WHAT TO DO → Answer with a number only, giving how many lines in the data below include "still".

─── PROVIDED INFORMATION

(** * Supply invariants of the supply keeper (x/supply/keeper/invariants.go)

    The file embeds the three checks of the supply module,
    [SupplierInvariants], [TotalSupplyInvariant] and [AllInvariants], and
    proves what the specification says about them.  The checks read a
    snapshot of the chain state through keepers; the coin arithmetic they
    call lives in the [sdk] package. *)

From Stdlib Require Import ZArith List String Ascii Bool Lia Permutation.
From Stdlib Require Import OrderedTypeEx.
Import ListNotations.

Open Scope Z_scope.

(** ** Package sdk: coin vectors *)

Module sdk.

(** Modelled from the spec: the coin types of package [sdk] (types/coin.go,
    types/dec_coin.go) are missing.  A coin is a denomination paired with
    an arbitrary-precision integer amount. *)
Record Coin : Type := NewCoin { Denom : string; Amount : Z }.

(** Modelled from the spec: a Coin Vector is an ordered-by-denomination
    mapping from denomination to amount, kept as the list of its entries. *)
Definition Coins : Type := list Coin.

Definition Coin_IsZero (c : Coin) : bool := Amount c =? 0.

Definition Coin_IsEqual (a b : Coin) : bool :=
  String.eqb (Denom a) (Denom b) && (Amount a =? Amount b).

(** [appendNonZero c cs] puts [c] in front of [cs] unless its amount is
    zero: no zero entry persists in a Coin Vector. *)
Definition appendNonZero (c : Coin) (cs : Coins) : Coins :=
  if Coin_IsZero c then cs else c :: cs.

Fixpoint removeZeroCoins (cs : Coins) : Coins :=
  match cs with
  | [] => []
  | c :: rest => appendNonZero c (removeZeroCoins rest)
  end.

(** Modelled from the spec: [NewCoins] builds the Coin Vector of one coin
    (the only way the invariants call it); a zero coin gives the empty
    vector. *)
Definition NewCoins (c : Coin) : Coins := removeZeroCoins [c].

(** Modelled from the spec: the Coin Vector invariant.  Denominations are
    strictly increasing and every amount is positive. *)
Fixpoint sortedFrom (d : string) (cs : Coins) : bool :=
  match cs with
  | [] => true
  | c :: rest =>
      match String.compare d (Denom c) with
      | Lt => sortedFrom (Denom c) rest
      | _ => false
      end
  end.

Definition sorted (cs : Coins) : bool :=
  match cs with
  | [] => true
  | c :: rest => sortedFrom (Denom c) rest
  end.

Definition IsValid (cs : Coins) : bool :=
  sorted cs && forallb (fun c => 0 <? Amount c) cs.

(** The amount a vector holds of one denomination: the sum over its entries
    of that denomination. *)
Fixpoint AmountOf (denom : string) (cs : Coins) : Z :=
  match cs with
  | [] => 0
  | c :: rest =>
      (if String.eqb (Denom c) denom then Amount c else 0) + AmountOf denom rest
  end.

Definition nonZero (cs : Coins) : bool :=
  forallb (fun c => negb (Coin_IsZero c)) cs.
(** * Modshift transit-significance metrics (exovetter/modshift/modshift.py)

    A shallow embedding of the Python module and the properties of it that
    the specification states.

    Numbers.  Python floats and numpy float64 values are modelled by exact
    rationals ([Q]); a Python [int] is a [Z].  Rounding, overflow, infinities
    and NaN are outside the model.  Where numpy would produce a non-finite
    value without raising (an element-wise division by zero, [fmod] by
    zero), the model has the value that [Q] arithmetic gives (x / 0 = 0);
    no theorem below depends on such a value.  Where a property is about
    overflow itself, the statistic of the convolution engine is also given
    on binary64 floats ([convolution_statistic_binary64]).

    Exceptions.  Every function that can raise returns a [result]; Python's
    [assert] is [py_assert].

    Arrays.  A one-dimensional numpy array is a [list Q] (a boolean array a
    [list bool]); a two-dimensional array is an [ndarray2], stored by
    columns, because the module only reads and writes whole columns.

    Dictionaries are [gmap string Q]. *)

From Stdlib Require Import QArith Qround Qabs Lqa ZArith Lia Floats.
From stdpp Require Import base option list gmap strings.

Open Scope Q_scope.

(** ** Exceptions *)

Inductive exception : Set :=
| AssertionError
| IndexError
| KeyError
| TypeError
| ValueError
| ZeroDivisionError.
Lemma createValidator_values (schema : Joi.ObjectSchema)
    (payload validated : Payload) (key : string) :
  createValidator schema payload = Fulfilled validated →
  (∀ s, (key, Joi.AString s) ∈ Joi.children schema →
        validated !! key = payload !! key)
  ∧ (∀ n, (key, Joi.ANumber n) ∈ Joi.children schema →
          validated !! key = VNum <$> (payload !! key ≫= Joi.to_number))
  ∧ (key ∉ (Joi.children schema).*1 →
     validated !! key = None ∧ payload !! key = None).
Proof.
  intros Hv.
  pose proof (proj1 (createValidator_accepts schema payload)
                (ex_intro _ validated Hv)) as [Hall Hkeys].
  apply createValidator_fulfilled in Hv as (stop & Hrun & _).
  split; [|split].
  - intros s Hin.
    rewrite (validate_children_values _ _ _ _ _ _ _
               (Joi.children_distinct schema) Hrun Hin).
    destruct (payload !! key) as [v|]; simpl.
    + unfold Joi.validate_string. by repeat case_match.
    + by destruct (Joi.s_required s).
  - intros n Hin.
    rewrite (validate_children_values _ _ _ _ _ _ _
               (Joi.children_distinct schema) Hrun Hin).
    specialize (Hall _ _ Hin). apply not_fails in Hall.
    destruct (payload !! key) as [v|]; simpl in *.
    + unfold Joi.validate_number in *.
      by destruct (Joi.to_number v).
    + by destruct (Joi.n_required n).
  - intros Hout.
    assert (payload !! key = None) as Hnone.
    { destruct (payload !! key) eqn:Hp; [|done].
      destruct Hout. apply Hkeys. by rewrite Hp. }
    split; [|done].
    pose proof (validate_children_frame false (Joi.children schema) payload
                  key Hout) as Hframe.
    rewrite Hrun in Hframe. simpl in Hframe. by rewrite Hframe.
Qed.

(** X10. What normalization does.  In the payload the validator resolves
    with, a string field holds what it held, a number field holds the number
    it held or the number its string reads as, and keys that the schema does
    not name are absent, from the payload too: nothing is added and
    nothing is dropped. *)
Theorem createValidator_normalizes (schema : Joi.ObjectSchema)
    (payload validated : Payload) :
  createValidator schema payload = Fulfilled validated →
  ∀ key,
    (∀ s, (key, Joi.AString s) ∈ Joi.children schema →
          validated !! key = payload !! key)
    ∧ (∀ n, (key, Joi.ANumber n) ∈ Joi.children schema →
            validated !! key = VNum <$> (payload !! key ≫= Joi.to_number))
    ∧ (key ∉ (Joi.children schema).*1 →
       validated !! key = None ∧ payload !! key = None)
    ∧ (is_Some (validated !! key) ↔ is_Some (payload !! key)).
Proof.
  intros Hv key.
  destruct (createValidator_values schema payload validated key Hv)
    as (Hs & Hn & Hout).
  split; [done|]. split; [done|]. split; [done|].
  apply createValidator_fulfilled in Hv as (stop & Hrun & _).
  pose proof (validate_children_keys false (Joi.children schema) payload key)
    as Hkeys.
  by rewrite Hrun in Hkeys.
Qed.
(** C9: when the reader is connected to the catalog [c] and the catalog
    lists the namespaces [nss], none of them an empty tuple,
    [list_namespaces] returns as many names in the same order, each the
    first element of the tuple at its place or the flat string at its
    place. *)
Theorem list_namespaces_normalizes (s : state) (c : Catalog P) (w2 : World P)
  (nss : list namespace_ref) :
  let r0 := connect_to_catalog s in
  result_of r0 = Returned tt ->
  catalog (reader P (state_of r0)) = Some c ->
  catalog_list_namespaces P (world P (state_of r0)) c = (w2, Returned nss) ->
  Forall (fun ns => ns <> NsTuple []) nss ->
  exists names,
    result_of (list_namespaces s) = Returned names
    /\ Forall2 normalized nss names
    /\ List.length names = List.length nss.
Proof.
  cbv zeta. intros Hconn Hcat Hlist Hnss.
  unfold Databricks.list_namespaces. unfold bind at 1.
  destruct (connect_to_catalog s) as [[tr0 s0] r0].
  unfold result_of, state_of in Hconn, Hcat, Hlist. simpl in Hconn, Hcat, Hlist.
  subst r0.
  unfold bind at 1, self_catalog, bind at 1, get_reader. rewrite Hcat.
  unfold ret at 1. unfold bind at 1, call. rewrite Hlist.
  unfold bind at 1, log. rewrite for_each_lift_state.
  destruct (collect_first_element nss Hnss) as (names & E & Hnorm).
  rewrite E. exists names. unfold result_of. simpl.
  split; [reflexivity|]. split; [exact Hnorm|].
  symmetry. eapply Forall2_length. exact Hnorm.
Qed.

(** *** More about the sync *)

Lemma last_element_nonempty (t : Identifier) :
  t <> [] -> exists x, last_element t = Returned x.
Proof.
  intros Ht. unfold last_element. destruct (rev t) as [|x r] eqn:E.
  - exfalso. apply Ht. apply (f_equal (@rev string)) in E.
    rewrite rev_involutive in E. exact E.
  - eauto.
Qed.

Lemma statements_of_app (a b : list event) :
  statements_of (a ++ b) = (statements_of a ++ statements_of b)%list.
Proof. apply flat_map_app. Qed.

Lemma statements_of_none (tr : list event) :
  Forall (spark_only (fun _ => False)) tr -> statements_of tr = [].
Proof.
  intros H. apply statements_of_spark_only in H.
  destruct (statements_of tr) as [|st l]; [reflexivity|].
  apply Forall_inv in H. destruct H.
Qed.

Lemma sync_table_returns (namespace : string) (table_identifier : Identifier)
  (s : state) :
  table_identifier <> [] ->
  result_of (sync_table namespace table_identifier s) = Returned tt.
Proof.
  intros Hne. destruct (last_element_nonempty table_identifier Hne) as [x Hx].
  unfold Databricks.sync_table, try_except.
  destruct (bind P (self_catalog P) _ s) as [[tr s1] [[]|e]]; [reflexivity|].
  unfold bind, lift, log. rewrite Hx. reflexivity.
Qed.

(** X13: A failure while syncing one table never leaves [sync_table] as long as
    the table identifier has an element: the function returns.  For an
    identifier without elements the handler itself fails on
    [table_identifier[-1]]: IndexError is raised, and nothing was sent to
    Spark for that table. *)
Theorem sync_table_isolation (namespace : string) (table_identifier : Identifier)
  (s : state) :
  (table_identifier <> [] ->
   result_of (sync_table namespace table_identifier s) = Returned tt)
  /\ (table_identifier = [] ->
      result_of (sync_table namespace table_identifier s)
      = Raised (mk_exn "IndexError" "tuple index out of range")
      /\ statements_of (trace_of (sync_table namespace table_identifier s)) = []).
Proof.
  split.
  - apply sync_table_returns.
  - intros ->.
    cbv [Databricks.sync_table try_except bind self_catalog get_reader call lift ret
           raise].
    destruct (catalog (reader P s)) as [c|]; [|split; reflexivity].
    destruct (catalog_load_table P (world P s) c []) as [w1 [table|e]];
      [|split; reflexivity].
    destruct (get_metadata_path P table) as [path|e]; split; reflexivity.
Qed.

Lemma sync_table_creates (namespace : string) (table_identifier : Identifier) :
  emits (spark_only (create_table_for namespace)) (sync_table namespace table_identifier).
Proof.
  unfold Databricks.sync_table, self_catalog, do_spark_sql. repeat emits_step.
  apply emits_call. simpl. unfold create_table_for. eauto.
Qed.

Lemma listing_sends_nothing (namespace : string) :
  emits (spark_only (fun _ => False))
    (try_except P (bind P (list_tables namespace) (fun l => ret P (Some l)))
       (fun e => bind P (log P (ErrorListing namespace e)) (fun _ => ret P None))).
Proof.
  apply emits_try_except; [|intros e; repeat emits_step].
  apply emits_bind; [apply list_tables_emits|intros l; emits_step].
Qed.
(** The most actions the worker can still perform from a program point when
    every read of the StopFlag finds it set. *)
Definition remaining (l : PC) : nat :=
  match l with
  | L52 => 9 | L57 => 8 | L58 => 7 | L59 => 2 | L59e _ => 1
  | L63 => 6 | L64 => 5
  | L68 => 4
  | LCall Stage1 p => 15 + probe_rank p
  | LOk Stage1 => 15
  | LCall Stage2 p => 10 + probe_rank p
  | LOk Stage2 => 10
  | LCall Stage3 p => 5 + probe_rank p
  | LOk Stage3 => 5
  | LFail _ => 5
  | L89 => 3
  | L91 => 2
  | L92 => 9 | L93 => 8 | L93w _ => 7 | L94 => 6 | L95 => 5
  | L96 => 4 | L96e _ => 3 | L98 => 4 | L99 => 3
  | L103 => 1
  | Done => 0
  end%nat.

(** The most timed waits among them. *)
Definition waits_left (l : PC) : nat :=
  match l with
  | LCall Stage1 (W37 | W38 | W39) => 3
  | LCall Stage1 W42 | LOk Stage1 | LCall Stage2 (W37 | W38 | W39) => 2
  | LCall Stage2 W42 | LOk Stage2 | LCall Stage3 (W37 | W38 | W39) => 1
  | L92 | L93 | L93w _ | L94 | L95 => 1
  | _ => 0
  end%nat.

Definition is_wait (a : Action) : bool :=
  match a with WaitForReadyRead _ _ => true | _ => false end.

(** No read of the StopFlag in [t] finds it clear. *)
Definition stop_seen (t : list Action) : Prop :=
  Forall (fun a => a <> LoadQuit false) t.

(** The scenarios' worker with [synced] set, at program point [l]. *)
Definition at_pc_synced (l : PC) : Worker :=
  {| m_portName := "COM3"; pc := l; synced := true |}.

(** The longest run after the StopFlag is set: through steps 1, 2 and 3,
    each probe answered. *)
Definition longest_stop : list Action :=
  answered x55 1 (buffer [xaa]) ++ [Emit (message (stage_complete Stage1))] ++
  answered x41 1 (buffer [x06]) ++ [Emit (message (stage_complete Stage2))] ++
  answered x0d 1 (buffer [x0a]) ++ [Emit (message (stage_complete Stage3))] ++
  [LoadQuit true; Emit (message (tr "Synced successfully")); LoadQuit true; Close].

(** The worker's actions in a schedule of the two threads. *)
Fixpoint worker_part (sched : list Event) : list Action :=
  match sched with
  | [] => []
  | WorkerDoes a :: r => a :: worker_part r
  | _ :: r => worker_part r
  end.

(** Scenario: during the write loop the owner destroys the worker, which
    finishes its cycle, finds the StopFlag set and closes the port; the
    owner's [wait] returns. *)
Definition scenario_stop_before : list Event :=
  map WorkerDoes scenario_A ++
  [WorkerDoes (LoadQuit false); WorkerDoes Lock;
   OwnerCalls Destructor;
   WorkerDoes (LoadData [x01; x02]); WorkerDoes (Write [x01; x02]);
   WorkerDoes Unlock;
   OwnerDoes Lock; OwnerDoes (StoreQuit true)].

Definition scenario_stop_after : list Event :=
  [WorkerDoes (WaitForReadyRead 40 false);
   OwnerDoes WakeOne; OwnerDoes Unlock;
   WorkerDoes (CurrentTime "12:00:00");
   WorkerDoes (Emit (timeout (arg (tr "Wait read response timeout %1") "12:00:00")));
   WorkerDoes (LoadQuit true); WorkerDoes Close;
   OwnerDoes Join].

Definition stop_flagged : System :=
  {| worker := goto just_synced L95;
     pending := [WakeOne; Unlock; Join];
     alive := false;
     shared := {| m_mutex := Some TOwner; data := Whole [x01; x02]; m_quit := true |} |}.

Definition all_returned : System :=
  {| worker := goto just_synced Done;
     pending := [];
     alive := false;
     shared := {| m_mutex := None; data := Whole [x01; x02]; m_quit := true |} |}.

(** ** Writing only after the handshake *)

(** The program points of the body of the write loop. *)
Definition writing (l : PC) : bool :=
  match l with
  | L92 | L93 | L93w _ | L94 | L95 | L96 | L96e _ | L98 | L99 => true
  | _ => false
  end.

(** In the body of the write loop [synced] is set; between the two loops
    it is set or the StopFlag, [quit], is. *)
Definition entitled (w : Worker) (quit : bool) : bool :=
  match pc w with
  | L89 | L91 => synced w || quit
  | l => if writing l then synced w else true
  end.

(** ** Neither thread waits for ever on the other *)

Definition worker_can_step (sync_bytes sync_resp : nat -> byte) (s : System) : Prop :=
  exists a s', sys_step sync_bytes sync_resp s (WorkerDoes a) = Some s'.

Definition owner_can_step (sync_bytes sync_resp : nat -> byte) (s : System) : Prop :=
  exists a s', sys_step sync_bytes sync_resp s (OwnerDoes a) = Some s'.

(** ** Destruction *)

(** Once the destructor is entered, it is either still to reach its
    [wait()] or has returned from it with [run] returned; and once it has
    stored the StopFlag, the flag is set. *)
Definition tearing_down (s : System) : Prop :=
  (alive s = false ->
   In Join (pending s) \/ (pending s = [] /\ pc (worker s) = Done)) /\
  (alive s = false -> ~ In (StoreQuit true) (pending s) ->
   m_quit (shared s) = true).

(** The calls that need the port open. *)
Definition port_io (a : Action) : bool :=
  match a with
  | Clear | Write _ | WaitForReadyRead _ _ | Read _ _ _ | ReadAll _ | Close => true
  | _ => false
  end.

(** * Theorems *)

(** ** Basic facts about the machines *)

Lemma expecting_Some {T : Type} (a wanted : Action) (next r : T) :
  expecting a wanted next = Some r -> a = wanted /\ r = next.
Proof.
  unfold expecting. destruct (Action_eq_dec a wanted); [|discriminate].
  intros E. injection E as <-. auto.
Qed.

Lemma expecting_refl {T : Type} (a : Action) (next : T) :
  expecting a a next = Some next.
Proof. unfold expecting. destruct (Action_eq_dec a a); congruence. Qed.

Lemma exec_app sb sr (w : Worker) (t1 t2 : list Action) :
  exec sb sr w (t1 ++ t2) =
  match exec sb sr w t1 with Some w' => exec sb sr w' t2 | None => None end.
Proof.
  revert w. induction t1 as [|a t1 IH]; intros w; simpl; [reflexivity|].
  destruct (step sb sr w a); auto.
Qed.

Lemma exec_snoc sb sr (w : Worker) (t : list Action) (a : Action) :
  exec sb sr w (t ++ [a]) =
  match exec sb sr w t with Some w' => step sb sr w' a | None => None end.
Proof.
  rewrite exec_app. destruct (exec sb sr w t) as [w'|]; [|reflexivity].
  simpl. destruct (step sb sr w' a); reflexivity.
Qed.





(** ** Inversion of a step *)

Ltac inv_step H :=
  unfold step in H;
  repeat match type of H with
    | expecting _ _ _ = Some _ => apply expecting_Some in H as [-> ->]
    | Some _ = Some _ => injection H as <-
    | None = Some _ => discriminate H
    | match pc ?w with _ => _ end = Some _ =>
        let E := fresh "Hpc" in destruct (pc w) eqn:E
    | (if ?c then _ else _) = Some _ =>
        let E := fresh "Hc" in destruct c eqn:E
    | match ?x with _ => _ end = Some _ =>
        let E := fresh "Hx" in destruct x eqn:E
    end.

Section Facts.

Variables sb sr : nat -> byte.

Lemma left_handshake_step (w w' : Worker) (a : Action) :
  left_handshake w = true -> step sb sr w a = Some w' ->
  left_handshake w' = true /\ handshaking (pc w') = false
  /\ probe_io a = false /\ step_note a = false.
Proof.
  unfold left_handshake. intros L H.
  inv_step H; simpl in *; try discriminate; try rewrite L;
    repeat match goal with
      | b : bool |- context [negb ?b'] => constr_eq b b'; destruct b; simpl
      end;
    auto.
Qed.

Lemma left_handshake_exec (w w' : Worker) (t : list Action) :
  left_handshake w = true -> exec sb sr w t = Some w' ->
  left_handshake w' = true
  /\ Forall (fun a => probe_io a = false /\ step_note a = false) t.
Proof.
  revert w. induction t as [|a t IH]; intros w L H; simpl in H.
  - injection H as <-. auto.
  - destruct (step sb sr w a) as [w1|] eqn:E; [|discriminate].
    destruct (left_handshake_step _ _ _ L E) as (L1 & _ & P & N).
    destruct (IH _ L1 H) as [L' F]. auto.
Qed.

Lemma left_not_handshaking (w : Worker) :
  left_handshake w = true -> handshaking (pc w) = false.
Proof. unfold left_handshake. destruct (pc w); simpl; auto; discriminate. Qed.

End Facts.

(** ** The handshake loop *)



(** The four calls [writeAndExpectResponse] makes. *)
Lemma call_actions send expect (p : ProbePC) (a : Action) (r : ProbePC + bool) :
  writeAndExpectResponse send expect p a = Some r ->
  a = Clear \/ a = Write [send] \/
  (exists ready, a = WaitForReadyRead 100 ready) \/
  (exists numRead readBuf, a = Read 128 numRead readBuf).
Proof.
  destruct p; simpl; intros H.
  - apply expecting_Some in H as [-> _]. auto.
  - apply expecting_Some in H as [-> _]. auto.
  - destruct a; try discriminate. destruct (msecs =? 100) eqn:E; [|discriminate].
    apply Z.eqb_eq in E. subst. right. right. left. eauto.
  - destruct a; try discriminate. destruct (maxSize =? 128) eqn:E; [|discriminate].
    apply Z.eqb_eq in E. subst. right. right. right. eauto.
Qed.




(** Line 89 is not guarded by [synced]: when the loop test finds the
    StopFlag set before the handshake has succeeded, the worker still emits
    Synced successfully before it closes the port. *)
Lemma stop_during_handshake_announces_synced sb sr (w : Worker) :
  pc w = L68 -> synced w = false ->
  exec sb sr w [LoadQuit true; Emit (message (tr "Synced successfully"));
                LoadQuit true; Close] = Some (goto w Done)
  /\ forall e w', step sb sr (goto w L89) e = Some w' ->
                  e = Emit (message (tr "Synced successfully")).
Proof.
  intros Hpc Hs. split.
  - cbn [exec]. unfold step at 1. rewrite Hpc. cbn [negb andb].
    cbn [exec]. unfold step at 1. cbn [pc goto]. rewrite expecting_refl.
    cbn [exec]. unfold step at 1. cbn [pc goto negb].
    cbn [exec]. unfold step at 1. cbn [pc goto]. rewrite expecting_refl.
    reflexivity.
  - intros e w' E. unfold step in E. cbn [pc goto] in E.
    apply expecting_Some in E as [-> _]. reflexivity.
Qed.

(** [C7] The worker is synced when step 3 has succeeded and [synced] is set.
    From then on, through every action it can perform, it stays out of the
    handshake: it is never again at a program point of a handshake step, it
    never clears the buffers for a probe nor reads a response to check, and
    it emits no step notification. *)
Theorem C7_never_back_to_handshake :
  forall (sb sr : nat -> byte) (w : Worker) (t : list Action) (w' : Worker),
    left_handshake w = true ->
    exec sb sr w t = Some w' ->
    left_handshake w' = true /\ handshaking (pc w') = false /\
    Forall (fun a => probe_io a = false /\ step_note a = false) t.
Proof.
  intros sb sr w t w' L E.
  destruct (left_handshake_exec sb sr w w' t L E) as [L' F].
  split; [exact L'|]. split; [apply left_not_handshaking; exact L' | exact F].
Qed.

(** Step 3 succeeding is what makes the worker synced. *)
Lemma step3_success_syncs sb sr (w w' : Worker) (a : Action) :
  pc w = LOk Stage3 -> step sb sr w a = Some w' ->
  a = Emit (message (stage_complete Stage3)) /\ left_handshake w' = true.
Proof.
  intros Hpc H. unfold step in H. rewrite Hpc in H.
  apply expecting_Some in H as [-> ->]. auto.
Qed.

──────

THE ANSWER → 3